現在は法律上、船の無人航行が認められていないため、乗組員を支援する操船アシスト機能として観光船、海上タクシーなどに導入しています。今後は離島の定期航路を管轄する自治体や民間企業に採用を働き掛けるとともに、海洋土木工事で使われる作業船や漁業などの水産関連にも拡販していきます。舶用機器メーカーなどに対する技術供与のほか、プレジャーボートの需要が高まる海外への展開も視野に入れています。

―事業を通じて実現したいことは?
―木村さん
 船の運転には海域の知識や経験が必要で、一朝一夕で身に付くものではありません。実際に瀬戸内海では船舶同士の衝突事故につながる恐れのある船の異常接近が多発しています。当社のサービスで安全航行をサポートして〝ヒヤリハット〟を減らし、乗組員の負担軽減、ひいては海運事業者の人材確保・定着にも役立ちたい。車の運転支援システムのように、AI CAPTAINが当たり前のように船に実装される未来を目指します。

―無人航行の実現のめどは?
―木村さん
 28年をめどに船の無人運転に関する国際的なルールが定められる見通しです。それに向けて技術の精度を高めていくと同時に、県と連携して国に規制緩和を呼び掛けていきます。許可が得られれば、25年中をめどに広島県内で無人航行の実証実験を行いたいですね。

「失敗しても良い」
チャレンジ後押しする企業文化

―23年に開いた広島オフィスの業務内容は?
―木村さん 
観光船など事業で船を扱うお客さまにAI CAPTAINを使ってもらい、改善すべき事柄を洗い出して、開発に生かしています。実証実験に協力してくれた同高専の出身者を迎え、現在は2人体制。今後、積極的に採用を行いたいと思っています。

―どんな人材を求めますか?
―木村さん
 海や船が好きな方が良いですが、知識は必須ではありません。ベンチャーなので、自分で考えて能動的に動き、それを楽しめる人が向いています。新しいことを始めるときはうまくいくことの方が少ないため、社員に常々「失敗してもいい」と言っています。トライしてダメだったとしても、やり方がダメだったということが証明できるので価値があります。他者を尊重し、人の意見を否定しない企業文化があります。臆せずにチャレンジしてほしいと思います。

―働きやすさの工夫は?
―木村さん
 社員の声を聞いて随時、社内制度を整えています。現在は、実証実験などで船長を務める場合に支給する「船長手当」などの運用に向けて準備を進めています。
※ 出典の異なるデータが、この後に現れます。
Lemma create_telemetry_plots_colours_witness :
  create_telemetry_plots sample_data ["VER"; "HAM"] 1 60 = Ok sample_plots
  /\ forall tr, tr ∈ Figure.data sample_plots ->
       Trace.style tr
       = Line (if String.eqb (Trace.name tr) "HAM" then "#FF6B35"
               else if String.eqb (Trace.name tr) "VER" then "#00D4FF"
               else "white") 2.
Proof.
  split; [exact sample_plots_result|].
  exact (create_telemetry_plots_colours _ _ _ _ _ _ _ sample_plots_result).
Defined.

Lemma lap_summary_stats_drs_percentage_witness :
  get_lap_summary_stats sample_data ["VER"; "HAM"] 1 = Ok sample_stats
  /\ sample_stats !! "VER" = Some sample_ver_stats
  /\ (0 <= Stats.drs_usage sample_ver_stats <= 100)%Q.
Proof.
  assert (sample_stats !! "VER" = Some sample_ver_stats) as H2
    by (vm_compute; reflexivity).
  split; [exact sample_stats_result|]. split; [exact H2|].
  apply (lap_summary_stats_drs_percentage _ _ _ _ _ _ sample_stats_result H2).
Defined.

Lemma available_laps_have_stats_witness :
  available_laps sample_data ["VER"; "HAM"] = Ok [1; 2]
  /\ StronglySorted Z.lt [1; 2].
Proof.
  assert (available_laps sample_data ["VER"; "HAM"] = Ok [1; 2]) as H
    by (vm_compute; reflexivity).
  split; [exact H|].
  apply (available_laps_have_stats _ _ _ _ H).
Defined.

Lemma default_lap_is_reference_lap_witness :
  available_laps sample_data ["VER"; "HAM"] = Ok [1; 2]
  /\ selected_reference sample_data ["VER"; "HAM"]
     = driver_lap_rows sample_data 1 "VER".
Proof.
  assert (available_laps sample_data ["VER"; "HAM"] = Ok [1; 2]) as H
    by (vm_compute; reflexivity).
  split; [exact H|].
  apply (default_lap_is_reference_lap _ _ _ _ _ H).
Defined.

Lemma get_available_events_occurred_witness :
  Exists (fun e => Event.EventDate e <= 50) mixed_season
  /\ get_available_events (fun _ => Ok mixed_season) 50 2024
     = ["Race 1"; "Race 3"].
Proof.
  assert (Exists (fun e => Event.EventDate e <= 50) mixed_season) as H.
  { apply Exists_cons_hd. simpl. lia. }
  split; [exact H|].
  destruct (get_available_events_occurred (fun _ => Ok mixed_season) 50 2024
              mixed_season eq_refl) as [_ Hexact].
  rewrite (Hexact H). reflexivity.
Defined.

Lemma read_text_no_carriage_return_witness :
  read_text saved_world (base_path (plain_env Windows) ++ latex_path)
  = Ok two_lines
  /\ forall c, c ∈ two_lines -> c <> 13%N.
Proof.
  assert (read_text saved_world (base_path (plain_env Windows) ++ latex_path)
          = Ok two_lines) as H by (vm_compute; reflexivity).
  split; [exact H|].
  exact (read_text_no_carriage_return _ _ _ H).
Defined.

Lemma read_save_read_latex_witness :
  read_text saved_world (base_path (plain_env Windows) ++ latex_path)
  = Ok two_lines
  /\ save_latex_template (plain_env Windows) (Some two_lines) saved_world
     = (true, saved_world)
  /\ read_text saved_world (base_path (plain_env Windows) ++ latex_path)
     = Ok two_lines.
Proof.
  assert (read_text saved_world (base_path (plain_env Windows) ++ latex_path)
          = Ok two_lines) as H1 by (vm_compute; reflexivity).
  assert (save_latex_template (plain_env Windows) (Some two_lines)
            saved_world = (true, saved_world)) as H2
    by (vm_compute; reflexivity).
  split; [exact H1|]. split; [exact H2|].
  exact (read_save_read_latex _ _ _ _ H1 H2).
Defined.

(** An existing directory is no obstacle to a save, also when it is
    write-protected. *)
Example save_in_protected_directory :
  is_dir protected_dir_world ["app"; "assets"; "resume_latex"] = true
  /\ ["app"; "assets"; "resume_latex"] ∈ read_only protected_dir_world
  /\ fst (save_latex_template (plain_env Posix) (Some two_lines)
            protected_dir_world) = true.
Proof.
  split; [vm_compute; reflexivity|]. split; vm_compute; reflexivity.
Qed.

Lemma save_latex_template_failure_witness :
  save_latex_template (plain_env Posix) (Some surrogate_text)
    protected_dir_world
  = (false, failed_save_world)
  /\ is_dir protected_dir_world ["app"; "assets"; "resume_latex"] = true
  /\ files protected_dir_world
       !! (base_path (plain_env Posix) ++ latex_path) <> Some []
  /\ files failed_save_world !! (base_path (plain_env Posix) ++ latex_path)
     = Some [].
Proof.
  assert (save_latex_template (plain_env Posix) (Some surrogate_text)
            protected_dir_world = (false, failed_save_world)) as H
    by (vm_compute; reflexivity).
  assert (is_dir protected_dir_world ["app"; "assets"; "resume_latex"]
          = true) as Hdir by (vm_compute; reflexivity).
  split; [exact H|]. split; [exact Hdir|].
  split; [vm_compute; discriminate|].
  destruct (save_latex_template_failure _ _ _ _ H) as (_ & _ & Hempty).
  apply Hempty; [left; exact Hdir|].
  intros Hin. vm_compute in Hin. discriminate.
Defined.

Lemma save_latex_template_frame_witness :
  ["app"; "notes.txt"] <> base_path (plain_env Posix) ++ latex_path
  /\ cwd (snd (save_latex_template (plain_env Posix) (Some two_lines)
                 saved_world)) = cwd saved_world.
Proof.
  assert (["app"; "notes.txt"] <> base_path (plain_env Posix) ++ latex_path)
    as H by discriminate.
  split; [exact H|].
  apply (save_latex_template_frame (plain_env Posix) (Some two_lines)
           saved_world _ H).
Defined.

Lemma load_latex_source_stable_witness :
  load_latex_source (plain_env Posix) empty_world
  = (Ok get_latex_template, loaded_world)
  /\ fst (load_latex_source (plain_env Posix) loaded_world)
     = Ok get_latex_template.
Proof.
  assert (load_latex_source (plain_env Posix) empty_world
          = (Ok get_latex_template, loaded_world)) as H
    by (vm_compute; reflexivity).
  split; [exact H|].
  exact (load_latex_source_stable _ _ _ _ H).
Defined.

Lemma compile_latex_resume_success_state_witness :
  compile_latex_resume two_pass_env resume_world = (true, compiled_world)
  /\ path_exists compiled_world
       ["app"; "assets"; "resume_latex"; "resume.aux"] = false.
Proof.
  assert (compile_latex_resume two_pass_env resume_world
          = (true, compiled_world)) as H by (vm_compute; reflexivity).
  split; [exact H|].
  destruct (compile_latex_resume_success_state _ _ _ H) as [Haux _].
  apply (Haux ".aux"). apply list_elem_of_here.
Defined.

Lemma compile_then_view_witness :
  compile_latex_resume two_pass_env resume_world = (true, compiled_world)
  /\ files compiled_world !! ["app"; "assets"; "resume_latex"; "resume.pdf"]
     = Some (list_byte_of_string "second pass")
  /\ fst (fst (fst (display_pdf_viewer two_pass_env ["assets"; "resume.pdf"]
                      800 ∅ compiled_world))) = true.
Proof.
  assert (compile_latex_resume two_pass_env resume_world
          = (true, compiled_world)) as H1 by (vm_compute; reflexivity).
  assert (files compiled_world
            !! ["app"; "assets"; "resume_latex"; "resume.pdf"]
          = Some (list_byte_of_string "second pass")) as H2
    by (vm_compute; reflexivity).
  split; [exact H1|]. split; [exact H2|].
  rewrite (compile_then_view two_pass_env resume_world compiled_world 800
             ∅ _ _ H1 H2 (lookup_empty _)).
  reflexivity.
Defined.

Lemma display_pdf_viewer_first_call_witness :
  (∅ : PdfCache) !! ["assets"; "resume.pdf"] = None
  /\ display_pdf_viewer two_pass_env ["assets"; "resume.pdf"] 800 ∅
       empty_world
     = (false, None, {[ ["assets"; "resume.pdf"] := None ]},
        st_error empty_world pdf_not_found).
Proof.
  split; [apply lookup_empty|].
  exact (display_pdf_viewer_first_call two_pass_env ["assets"; "resume.pdf"]
           800 ∅ empty_world (lookup_empty _)).
Defined.

Lemma display_pdf_viewer_repeats_witness :
  display_pdf_viewer two_pass_env ["assets"; "resume.pdf"] 800 ∅ resume_world
  = (true, Some (b64encode (list_byte_of_string "previous"), 800),
     viewed_cache, resume_world)
  /\ files compiled_world !! ["app"; "assets"; "resume.pdf"]
     = Some (list_byte_of_string "second pass")
  /\ display_pdf_viewer two_pass_env ["assets"; "resume.pdf"] 800
       viewed_cache compiled_world
     = (true, Some (b64encode (list_byte_of_string "previous"), 800),
        viewed_cache, compiled_world).
Proof.
  assert (display_pdf_viewer two_pass_env ["assets"; "resume.pdf"] 800 ∅
            resume_world
          = (true, Some (b64encode (list_byte_of_string "previous"), 800),
             viewed_cache, resume_world)) as H by (vm_compute; reflexivity).
  split; [exact H|]. split; [vm_compute; reflexivity|].
  exact (display_pdf_viewer_repeats two_pass_env ["assets"; "resume.pdf"]
           800 800 ∅ viewed_cache resume_world resume_world compiled_world
           true _ H).
Defined.
(** X6. [EndBlock(block)] returns exactly when the start of the block's
    code is an index of the sequence; it then records the size of the
    sequence as the end, after which [first_instruction_index] and
    [last_instruction_index] pass their checks and the first index is not
    above the last.  Otherwise, as for a block that was never started on a
    sequence that is still empty, it fails its assertion. *)
Theorem EndBlock_checks_code_start
    (block : BasicBlockPtr) (blocks : list BasicBlock.t)
    (s : InstructionSequence.t) (b : BasicBlock.t) :
  blocks !! block = Some b ->
  Z.of_nat (length (InstructionSequence.instructions_ s)) <= kMaxInt ->
  let size := Z.of_nat (length (InstructionSequence.instructions_ s)) in
  (0 <= BasicBlock.code_start_ b < size ->
   exists b',
     EndBlock block blocks s = Ok (<[block := b']> blocks)
     /\ BasicBlock.code_start_ b' = BasicBlock.code_start_ b
     /\ BasicBlock.code_end_ b' = size
     /\ BasicBlock.first_instruction_index b' = Ok (BasicBlock.code_start_ b)
     /\ BasicBlock.last_instruction_index b' = Ok (size - 1)
     /\ BasicBlock.code_start_ b <= size - 1)
  /\ (~ 0 <= BasicBlock.code_start_ b < size ->
      EndBlock block blocks s = AssertionFailed).
Proof.
  intros Hb Hsize size. unfold EndBlock, deref. rewrite Hb.
  rewrite static_cast_int_small by exact Hsize. fold size. simpl. split.
  - intros Hstart. exists (set_code_end size b).
    destruct (Z.geb_spec (BasicBlock.code_start_ b) 0) as [_ | H]; [| lia].
    destruct (Z.ltb_spec (BasicBlock.code_start_ b) size) as [_ | H]; [| lia].
    simpl. split; [reflexivity |]. split; [reflexivity |]. split; [reflexivity |].
    unfold BasicBlock.first_instruction_index, BasicBlock.last_instruction_index. simpl.
    destruct (Z.geb_spec (BasicBlock.code_start_ b) 0) as [_ | H]; [| lia].
    destruct (Z.gtb_spec size 0) as [_ | H]; [| lia].
    destruct (Z.geb_spec size (BasicBlock.code_start_ b)) as [_ | H]; [| lia].
    simpl. split; [reflexivity |]. split; [reflexivity | lia].
  - intros Hstart.
    destruct (Z.geb_spec (BasicBlock.code_start_ b) 0) as [H0 | H0];
      destruct (Z.ltb_spec (BasicBlock.code_start_ b) size) as [H1 | H1];
      simpl; try reflexivity.
    exfalso. apply Hstart. lia.
Qed.

Lemma EndBlock_checks_code_start_witness :
  EndBlock 0 [sample_block 0 (-1)] sample_code = AssertionFailed
  /\ exists b',
       EndBlock 0 [set_code_start 0 (sample_block 0 (-1))] sample_code
       = Ok (<[0%nat := b']> [set_code_start 0 (sample_block 0 (-1))])
       /\ BasicBlock.code_start_ b' = 0
       /\ BasicBlock.code_end_ b' = 8
       /\ BasicBlock.first_instruction_index b' = Ok 0
       /\ BasicBlock.last_instruction_index b' = Ok (8 - 1)
       /\ 0 <= 8 - 1.
Proof.
  split.
  - apply (proj2 (EndBlock_checks_code_start 0 [sample_block 0 (-1)] sample_code
                    (sample_block 0 (-1)) eq_refl ltac:(vm_compute; discriminate))).
    simpl. lia.
  - apply (proj1 (EndBlock_checks_code_start 0 [set_code_start 0 (sample_block 0 (-1))]
                    sample_code (set_code_start 0 (sample_block 0 (-1))) eq_refl
                    ltac:(vm_compute; discriminate))).
    simpl. lia.
Defined.

(** ** The table of frame state descriptors *)

(** X7. [GetFrameStateDescriptor(id)] is defined exactly for the ids from 0
    up to, and not including, [GetFrameStateDescriptorCount()]: there it is
    the entry of the table at [id], elsewhere (negative, or at or past the
    count) the vector is read out of range. *)
Theorem GetFrameStateDescriptor_defined_below_count
    (s : InstructionSequence.t) (id : InstructionSequence.StateId) :
  Z.of_nat (length (InstructionSequence.deoptimization_entries_ s)) <= kMaxInt ->
  (0 <= InstructionSequence.ToInt id < InstructionSequence.GetFrameStateDescriptorCount s ->
   exists d,
     InstructionSequence.GetFrameStateDescriptor id s = Ok d
     /\ InstructionSequence.deoptimization_entries_ s
        !! Z.to_nat (InstructionSequence.ToInt id) = Some d)
  /\ (~ 0 <= InstructionSequence.ToInt id
           < InstructionSequence.GetFrameStateDescriptorCount s ->
      InstructionSequence.GetFrameStateDescriptor id s = Undefined).
Proof.
  intros Hsize.
  unfold InstructionSequence.GetFrameStateDescriptorCount,
         InstructionSequence.GetFrameStateDescriptor, deref.
  rewrite static_cast_int_small by exact Hsize. split.
  - intros Hid.
    destruct (Z.ltb_spec (InstructionSequence.ToInt id) 0) as [H | _]; [lia |].
    destruct (InstructionSequence.deoptimization_entries_ s
              !! Z.to_nat (InstructionSequence.ToInt id)) as [d |] eqn:Hd.
    + eauto.
    + apply lookup_ge_None in Hd. lia.
  - intros Hid.
    destruct (Z.ltb_spec (InstructionSequence.ToInt id) 0) as [H | H]; [reflexivity |].
    destruct (InstructionSequence.deoptimization_entries_ s
              !! Z.to_nat (InstructionSequence.ToInt id)) as [d |] eqn:Hd;
      [| reflexivity].
    apply lookup_lt_Some in Hd. lia.
Qed.

Lemma GetFrameStateDescriptor_defined_below_count_witness :
  InstructionSequence.GetFrameStateDescriptor (InstructionSequence.FromInt 0)
    sample_sequence = Undefined.
Proof.
  apply (proj2 (GetFrameStateDescriptor_defined_below_count sample_sequence
                  (InstructionSequence.FromInt 0) ltac:(vm_compute; discriminate))).
  vm_compute. intros [_ H]. discriminate.
Defined.
Lemma del_tag_removes_exactly_the_key_witness :
  is_Some (attributes Sample.message !! "to") /\
  (del_tag "to" Sample.message).1 = true /\
  attributes (del_tag "to" Sample.message).2 !! "to" = None /\
  attributes Sample.message !! "id" = None /\
  (del_tag "id" Sample.message).1 = false /\
  (del_tag "id" Sample.message).2 = Sample.message.
Proof.
  assert (Hto : is_Some (attributes Sample.message !! "to")).
  { exists "u@h". reflexivity. }
  split; [exact Hto|].
  destruct (del_tag_removes_exactly_the_key "to" Sample.message)
    as (_ & _ & Hpresent & _).
  destruct (Hpresent Hto) as (Ht & Hgone & _).
  split; [exact Ht|]. split; [exact Hgone|].
  split; [reflexivity|].
  destruct (del_tag_removes_exactly_the_key "id" Sample.message)
    as (_ & Habsent & _).
  apply Habsent. reflexivity.
Defined.

End node_facts.

(** ** The attribute map *)

Section map_facts.

Implicit Types (m : gmap string string) (k v : string).

#[local] Instance key_le_trans : Transitive StdMap.key_le.
Proof. intros p q r. unfold StdMap.key_le. apply transitivity. Qed.

#[local] Instance key_le_total : Total StdMap.key_le.
Proof. intros p q. unfold StdMap.key_le. apply total, _. Qed.
(** * Analogical Insight Extractor: staging, hashing and vault logic

    A shallow embedding of the TypeScript sources of the study aid:
    - [firebase.ts]      (hashing, duplicate check, vault writes and reads),
    - [geminiService.ts] (API-key gate and response parsing),
    - [App.tsx]          (staging area, scan, duplicate prompt, processing),
    - [VaultView.tsx]    (client-side filtering of the vault),
    - [index.tsx]        (the single-file variant of the same application).

    The application is embedded on texts of code units in the range
    U+0000..U+00FF, modelled by [string].  On that range the built-ins used
    by the sources ([trim], [toLowerCase], [includes], [split], [match],
    [replace], [TextEncoder.encode]) are modelled exactly as ECMAScript
    defines them.  The question hash is embedded a second time on strings
    of arbitrary UTF-16 code units ([UString]), and the first embedding is
    proved to be its restriction to that range. *)

From Stdlib Require Import ZArith NArith Ascii String List Lia Bool.
From Stdlib Require Strings.Byte.
From stdpp Require Import base strings gmap list sorting.

Open Scope string_scope.

(** ** ECMAScript built-ins on strings *)

Module JS.
(** * The tap attachment plugin: ADD / DEL / CHECK and the record writer

    Shallow embedding of [plugins/main/tap/tap.go] and [pkg/dan/dan.go].
    The three verbs drive external collaborators (netlink, the IPAM
    delegate, the file system, the CNI result library); those are kept
    behind interfaces here and every call to them is recorded in a trace,
    so that ordering and "never invoked" properties can be stated on the
    trace and the effect on the host on a concrete model of the kernel
    link table. *)

From Stdlib Require Import ZArith Ascii String List.
From stdpp Require Import base tactics option list strings pretty gmap.

Local Open Scope string_scope.
Local Open Scope list_scope.
Local Open Scope Z_scope.

(** ** Strings and formatting *)

(** The double quote character, used by the [%q] verb. *)
Definition dquote : string := String (ascii_of_nat 34) EmptyString.

(** [%q] of a string that needs no escaping. *)
Definition quoted (s : string) : string := dquote +:+ s +:+ dquote.

(** [fmt.Sprintf] restricted to the verbs the plugin uses ([%v], [%+v],
    [%s], [%q]); the operands arrive already rendered as text, one per
    verb, in order.  A verb without operand is left in place. *)
Fixpoint Sprintf (format : string) (args : list string) : string :=
  match format with
  | EmptyString => EmptyString
  | String "%" (String "+" (String "v" rest)) =>
      match args with
      | a :: args' => a +:+ Sprintf rest args'
      | [] => "%+v" +:+ Sprintf rest []
      end
  | String "%" (String "v" rest) =>
      match args with
      | a :: args' => a +:+ Sprintf rest args'
      | [] => "%v" +:+ Sprintf rest []
      end
  | String "%" (String "s" rest) =>
      match args with
      | a :: args' => a +:+ Sprintf rest args'
      | [] => "%s" +:+ Sprintf rest []
      end
  | String "%" (String "q" rest) =>
      match args with
      | a :: args' => quoted a +:+ Sprintf rest args'
      | [] => "%q" +:+ Sprintf rest []
      end
  | String c rest => String c (Sprintf rest args)
  end.
(** ** The models handler: one round of its loop *)

Lemma retry_round (reply : nat -> string -> option ModelsResponse)
    (rounds n : nat) (key : string) (response : ModelsResponse) (w : World) :
  truthy (OPENAI_API_KEY_SERVER (env w)) = true ->
  m_status response = 401 ->
  m_error response = error_code (Some "invalid_api_key") ->
  retry_while_invalid reply (S rounds) n key response w =
    match KeyStore.deleteKey key w with
    | (Returned _, w2) =>
        match KeyStore.getKey HIGHEST w2 with
        | (Returned key', w3) =>
            match reply n key' with
            | Some next => retry_while_invalid reply rounds (S n) key' next w3
            | None => (Thrown Error_fetch, w3)
            end
        | (Thrown e, w3) => (Thrown e, w3)
        | (Running, w3) => (Running, w3)
        end
    | (Thrown e, w2) => (Thrown e, w2)
    | (Running, w2) => (Running, w2)
    end.
Proof.
  intros Hs H401 Herr.
  cbn [retry_while_invalid]. unfold bind at 1. unfold get_env at 1.
  rewrite Hs, H401, Herr. cbn [Nat.eqb andb code_is_invalid_api_key].
  rewrite String.eqb_refl.
  unfold bind at 1. destruct (KeyStore.deleteKey key w) as [[b|e|] w2]; try reflexivity.
  unfold bind at 1. destruct (KeyStore.getKey HIGHEST w2) as [[key'|e|] w3]; try reflexivity.
  unfold bind at 1. unfold fetchModels. destruct (reply n key'); reflexivity.
Qed.

Lemma retry_stops_on_other_status (reply : nat -> string -> option ModelsResponse)
    (rounds n : nat) (key : string) (response : ModelsResponse) (w : World) :
  m_status response <> 401 ->
  retry_while_invalid reply rounds n key response w = (Returned (response, false), w).
Proof.
  intros H401.
  assert (E : (m_status response =? 401) = false) by now apply Nat.eqb_neq.
  destruct rounds; cbn [retry_while_invalid]; unfold bind, get_env; rewrite E;
    rewrite andb_false_r; reflexivity.
Qed.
「一人より複数で考えた方が良いアイデアが生まれる」との考えから、チャットツールのスラックなどを使ったコミュニケーションが活発で、月に一度、各拠点をリモートでつないで懇親会なども行っています。

<プロフィール>
株式会社エイトノット 代表取締役 木村裕人さん
1983年生まれ。神奈川県出身。カリフォルニア州立大を卒業後、アップルジャパン、デアゴスティーニ・ジャパンのロボティックス事業責任者などを経て2021年、大阪市に株式会社エイトノットを設立。趣味はマリンスポーツ。東京、広島に拠点。従業員はバイト・役員含め18人。

ライターはこう思った!
さまざまな業界で人手不足が深刻化し、AIや各種ソフトウエアの活用による生産性向上が進められる中、海の分野ではデジタル化が遅れていると聞きます。株式会社エイトノットは24年から観光船など実際のビジネスで使われる船への実装を加速しており、25年内をめどに、おそらく世界初となる完全無人航行の実証実験を県内で行いたいと考えているそうです。経験や勘に頼らず、誰もが安全に船を航行できるようになれば、離島の定期航路だけでなく、物流、水産、海上土木など幅広い分野の人手不足の解決につながるかもしれませんね。